The capital market continued to decline for the sixth consecutive week on government projections of a slower economy during the current fiscal year, dealers said.
Pakistan equities continued their downward trend, shedding 643 points to finish at 38,307 points level. This is the lowest index level in 48 trading sessions. Out of the five trading sessions during the week, benchmark KSE-100 shares index managed to end in green in only one session.
Sector wise negative contributions came from commercial banks slipping by 149 points, cement by 120 points, oil and gas exploration companies by 109 points, and oil and gas marketing companies 76 points.
Whereas, sectors that contributed positively included tobacco, up 48 points, and textile composite, up seven points.
Foreign selling continued this week, clocking in at 15.6 million dollars compared to a net selling of 3.5 million dollars last week. Selling was witnessed in exploration and production amounting to 13.4 million dollars, and cement 1.5 million dollars.
On the domestic front, major buying was reported by insurance, 8.3 million dollars, and companies, 3.6 million dollars. Volumes during the week settled at 93 million shares, down by 18 percent whereas value traded arrived at 27 million dollars down by 21 percent on week on week basis.
A leading analyst said that in the new week, some support might surface following the arrival of healthy numbers of current account deficit. The current account deficit for February amounted to 356 million dollars as compared with the January number of 853 million dollars, a positive sign for economists.
This would help reduce the burden, but government’s hefty support to clear deck, raised in the shape of interest and debt payments.
In the first four trading sessions of the week, foreigners were net sellers of 17.7 million dollars versus net selling of 3.5 million dollars in the first four days of the previous week.
On the local investors’ side, insurance companies and banks were net buyers of 7.8 million dollars and four million dollars, respectively.
An analyst from Habib Metro-Financial Services said the equity market was expected to remain inconsistent and depressed for the near-term amidst concerns on the macroeconomic front, investors were therefore recommended to maintain standby liquidity and cherry pick fundamentally strong scrips.
An analyst from Arif Habib Limited said the key near-term events include visit of the Malaysian premier on Pakistan Day (Marach 23, 2019), as well as the State Bank of Pakistan’s monetary policy this month.

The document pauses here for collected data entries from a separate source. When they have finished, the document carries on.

(** The invariant of a time-ordered stream on a fresh key. *)
Lemma ingest_all_time_ordered room met w (l : list (Z * Z * float)) :
  default [] (buffers w !! (room, met)) = [] →
  StronglySorted ts_le (readings_samples l) →
  Forall (λ s, 0 ≤ s.1) (readings_samples l) →
  default [] (buffers (ingest_all room met l w) !! (room, met))
  = match last l with
    | None => []
    | Some r => in_window r.1.2 (readings_samples l)
    end.
Proof.
  intros Hfresh. induction l as [|r l IH] using rev_ind; intros Hsorted Hpos.
  - exact Hfresh.
  - unfold readings_samples in Hsorted, Hpos. rewrite fmap_app in Hsorted, Hpos.
    fold (readings_samples l) in Hsorted, Hpos. simpl in Hsorted, Hpos.
    apply StronglySorted_app in Hsorted as (Hbefore & Hsl & _).
    apply Forall_app in Hpos as [Hposl Hposr].
    specialize (IH Hsl Hposl).
    rewrite last_snoc, ingest_all_snoc, push_sample_window. simpl.
    unfold appended. rewrite IH.
    set (s := (r.1.2, r.2)).
    assert (readings_samples (l ++ [r]) = readings_samples l ++ [s]) as ->.
    { unfold readings_samples. by rewrite fmap_app. }
    assert (∀ x, x ∈ readings_samples l → x.1 ≤ r.1.2) as Hle.
    { intros x Hx. apply (Hbefore x s Hx). by apply list_elem_of_singleton. }
    destruct (last l) as [r'|] eqn:Hlast.
    + assert (r'.1.2 ≤ r.1.2) as Hr'.
      { apply (Hle (r'.1.2, r'.2)). unfold readings_samples.
        apply list_elem_of_fmap. exists r'. split; [reflexivity|].
        by apply last_Some_elem_of. }
      rewrite window_after_sorted.
      * unfold in_window. rewrite !filter_app. f_equal.
        apply list_filter_filter_l. intros x Hx. lia.
      * apply StronglySorted_app_2.
        -- intros x1 x2 Hx1 ->%list_elem_of_singleton.
           apply list_elem_of_filter in Hx1 as [_ Hx1]. by apply Hle.
        -- by apply in_window_sorted.
        -- repeat constructor.
      * apply Forall_app. split; [by apply Forall_filter | assumption].
    + apply last_None in Hlast as ->. simpl.
      rewrite window_after_sorted; [reflexivity | repeat constructor | assumption].
Qed.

“On the stock market front, we expect the bourse to remain range bound next week due to delay in the IMF agreement and suggest market participants to invest in blue chip scrips on dips,” the analyst added.
BMA Capital Management in its weekly roundup said the upcoming week was expected to remain focused on the Financial Action Task Force proceedings and progress towards the IMF program.
Investors were likely to align positions in wake of the monetary policy announcement expected by month end. Therefore, market participants should adopt a wait and see approach before making fresh allocations.